Exercise aim | Whenever a line in the records below contains "dealOptions", pick it out.

Available data |
Lemma sends_deal env ok s :
  sends_agreed A_deal s (default (quiet s env) (dealGame env ok s)).
Proof.
  unfold dealGame. destruct (online env) as [session|]; cbn; [|done].
  destruct (is_game "CASINO_WAR" s) eqn:W.
  { unfold dealCasinoWar. guards; cbn; auto with actions. apply sends_submit.
    unfold agrees, messageOf, dealMessage. by rewrite W. }
  destruct (is_game "BLACKJACK" s) eqn:B.
  { unfold dealBlackjack. deal_cases s; unfold agrees, messageOf, dealMessage; rewrite W, B, S; [|done].
    unfold blackjackDealPayload. by destruct (0 <? currentSideBets _). }
  destruct (is_game "THREE_CARD" s) eqn:T.
  { unfold dealThreeCard. deal_cases s; unfold agrees, messageOf, dealMessage; rewrite W, B, T, S; [|done].
    unfold dealOptions. destruct (_ || _) eqn:E; [|done]. by apply threeCardDeal_layout. }
  destruct (is_game "ULTIMATE_HOLDEM" s) eqn:U; [|done].
  unfold dealUth. deal_cases s; unfold agrees, messageOf, dealMessage; rewrite W, B, T, S; [|done].
  unfold dealOptions. destruct (_ || _) eqn:E; [|done]. by apply ultimateDeal_layout.
Qed.

Lemma sends_tie chips env ok s : sends_agreed (A_tie chips) s (casinoWarToggleTieBet chips env ok s).
Proof.
  unfold casinoWarToggleTieBet. fold (nextTie s). cbv zeta.
  destruct (negb _); [done|]. destruct (negb _); [done|]. destruct (isPending env); [done|].
  destruct (_ && _); [done|]. destruct (online env); [|done]. by destruct ok.
Qed.

Lemma sends_draw env ok s :
  len (u_playerCards (common s)) <= 5 -> sends_agreed A_draw s (drawVideoPoker env ok s).
Proof.
  intros H. unfold drawVideoPoker. destruct (online env); [|done].
  unfold sends_agreed, agrees, messageOf. cbn [snd]. unfold encodeMessage, encodeGameActionPayload, encodeVideoPokerHold.
  by rewrite holdMask_bits by lia.
Qed.

Lemma sends_run a stage env ok s :
  len (u_playerCards (common s)) <= 5 -> sends_agreed a s (run a stage env ok s).
Proof.
  intros H5. destruct a; cbn [run]; try apply sends_deal; try apply sends_tie; try by apply sends_draw.
  all: unfold bjHit, bjStand, bjDouble, bjAction, bjSplit, toggleSideBet, bjInsurance,
    casinoWarGoToWar, casinoWarSurrender, warAction, hiloPlay, hiloCashout, hiloMove,
    threeCardToggle, threeCardPlay, threeCardFold, threeCardMove, uthToggle, uhCheck, uhBet, uhFold,
    uhGuarded; cbv zeta.
  all: try (destruct m; cbn [multiplier uhBetByte Z.eqb Pos.eqb]).
  all: try destruct g.
  all: guards; auto with actions; by apply sends_submit.
Qed.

Answer section |
    unfold dealOptions. destruct (_ || _) eqn:E; [|done]. by apply threeCardDeal_layout. }
  unfold dealOptions. destruct (_ || _) eqn:E; [|done]. by apply ultimateDeal_layout.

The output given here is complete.